This work exposes the “insecurity through obscurity” paradox in smart contracts: source code opacity—via closed-source deployment or bytecode obfuscation—not only fails to enhance security but actively conceals critical asset-management vulnerabilities. To address this, we propose SKANF, the first automated vulnerability discovery and exploitation framework tailored for obfuscated Ethereum Virtual Machine (EVM) contracts. SKANF integrates control-flow deobfuscation, symbolic execution, and historical-transaction-driven hybrid execution. Evaluated on a real-world dataset of MEV bot contracts, SKANF identifies 1,028 vulnerabilities, generates 373 exploit-ready proofs-of-concept (POCs), and estimates potential losses exceeding $9 million. Moreover, it precisely retroactively localizes 40 previously executed attacks, accounting for $900,000 in actual losses. This study formally models the obscurity-security paradox for the first time and establishes a scalable, verifiable methodology for risk assessment of opaque smart contracts.

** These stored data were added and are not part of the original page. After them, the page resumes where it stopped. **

(* ===== verification/DecisionContext.v ===== *)
(** * Decision envelopes: policy, stakeholders and timing together

    [src/platform_core/decision_context/]: the coordination status, the
    orchestrator that resolves stakeholders, evaluates the timing and writes four
    audit rows, the explanation text and the store of envelopes by case; and the
    coordination KPIs of [src/platform_core/governance/coordination_kpis.py], which
    read those audit rows back. *)

From S2P Require Import Prelude PyValue PyTime AuditChain EvidenceTiers EvidencePolicy Timing Stakeholder.
From Stdlib Require Import Ascii String.
From stdpp Require Import strings gmap.

Open Scope string_scope.
Open Scope Z_scope.
Open Scope py_scope.

Inductive CoordinationStatus :=
| CS_READY | CS_NEEDS_OWNER | CS_NEEDS_APPROVAL | CS_DEFERRED_TO_WINDOW | CS_ESCALATE_NOW
| CS_MONITOR_UNTIL | CS_EXPIRED | CS_BLOCKED_BY_CHANGE_FREEZE | CS_BLOCKED_BY_POLICY.

#[export] Instance CoordinationStatus_eq_dec : EqDecision CoordinationStatus.
Proof. solve_decision. Defined.
#[export] Instance CanonicalPolicyGate_eq_dec : EqDecision CanonicalPolicyGate.
Proof. solve_decision. Defined.

Definition status_value (s : CoordinationStatus) : string :=
  match s with
  | CS_READY => "READY" | CS_NEEDS_OWNER => "NEEDS_OWNER" | CS_NEEDS_APPROVAL => "NEEDS_APPROVAL"
  | CS_DEFERRED_TO_WINDOW => "DEFERRED_TO_WINDOW" | CS_ESCALATE_NOW => "ESCALATE_NOW"
  | CS_MONITOR_UNTIL => "MONITOR_UNTIL" | CS_EXPIRED => "EXPIRED"
  | CS_BLOCKED_BY_CHANGE_FREEZE => "BLOCKED_BY_CHANGE_FREEZE"
  | CS_BLOCKED_BY_POLICY => "BLOCKED_BY_POLICY"
  end.

(** ** Coordination status ([orchestrator.py]) *)

(** [policy_allowed] is not read by the source. *)
Definition _policy_blocks_execution (policy_decision : string) (policy_allowed : bool) : bool :=
  bool_decide (normalize_policy_outcome policy_decision = GATE_BLOCK)
  || PyStr.mem (PyStr.upper policy_decision)
       ["BLOCK"; "BLOCK_DESTRUCTIVE"; "BLOCK_LOW_CONFIDENCE"; "BLOCK_UNSAFE_ACTION";
        "BLOCK_AUTOMATION"].

Definition owner_missing (unresolved : list string) (reasons : list StakeholderReasonCode) : bool :=
  bool_decide (OWNER_UNRESOLVED ∈ reasons) || PyStr.mem "asset_owner" unresolved.

Definition derive_coordination_status (policy_decision : string)
    (policy_allowed policy_requires_approval : bool) (stakeholder_unresolved : list string)
    (stakeholder_reasons : list StakeholderReasonCode) (timing_decision : option TimingDecision)
    : CoordinationStatus :=
  if _policy_blocks_execution policy_decision policy_allowed then
    if bool_decide (timing_decision = Some TD_ESCALATE_NOW) then CS_ESCALATE_NOW
    else CS_BLOCKED_BY_POLICY
  else
  match timing_decision with
  | Some TD_EVIDENCE_EXPIRED => CS_EXPIRED
  | Some TD_SLA_OVERDUE =>
      if owner_missing stakeholder_unresolved stakeholder_reasons then CS_NEEDS_OWNER
      else if policy_requires_approval then CS_NEEDS_APPROVAL
      else CS_ESCALATE_NOW
  | Some TD_BLOCKED_BY_CHANGE_FREEZE => CS_BLOCKED_BY_CHANGE_FREEZE
  | Some TD_DEFERRED_TO_WINDOW => CS_DEFERRED_TO_WINDOW
  | Some TD_MONITOR_UNTIL => CS_MONITOR_UNTIL
  | Some TD_ESCALATE_NOW => CS_ESCALATE_NOW
  | Some TD_READY | None =>
      if owner_missing stakeholder_unresolved stakeholder_reasons then CS_NEEDS_OWNER
      else if policy_requires_approval || bool_decide (APPROVER_REQUIRED ∈ stakeholder_reasons) then
        if PyStr.mem "approver" stakeholder_unresolved
           || PyStr.mem "execution_authority" stakeholder_unresolved
        then CS_NEEDS_APPROVAL else CS_NEEDS_APPROVAL
      else CS_READY
  end.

Most blockchains cannot hide the binary code of programs (i.e., smart contracts) running on them. To conceal proprietary business logic and to potentially deter attacks, many smart contracts are closed-source and employ layers of obfuscation. However, we demonstrate that such obfuscation can obscure critical vulnerabilities rather than enhance security, a phenomenon we term insecurity through obscurity. To systematically analyze these risks on a large scale, we present SKANF, a novel EVM bytecode analysis tool tailored for closed-source and obfuscated contracts. SKANF combines control-flow deobfuscation, symbolic execution, and concolic execution based on historical transactions to identify and exploit asset management vulnerabilities. Our evaluation on real-world Maximal Extractable Value (MEV) bots reveals that SKANF detects vulnerabilities in 1,028 contracts and successfully generates exploits for 373 of them, with potential losses exceeding $9.0M. Additionally, we uncover 40 real-world MEV bot attacks that collectively resulted in $900K in losses.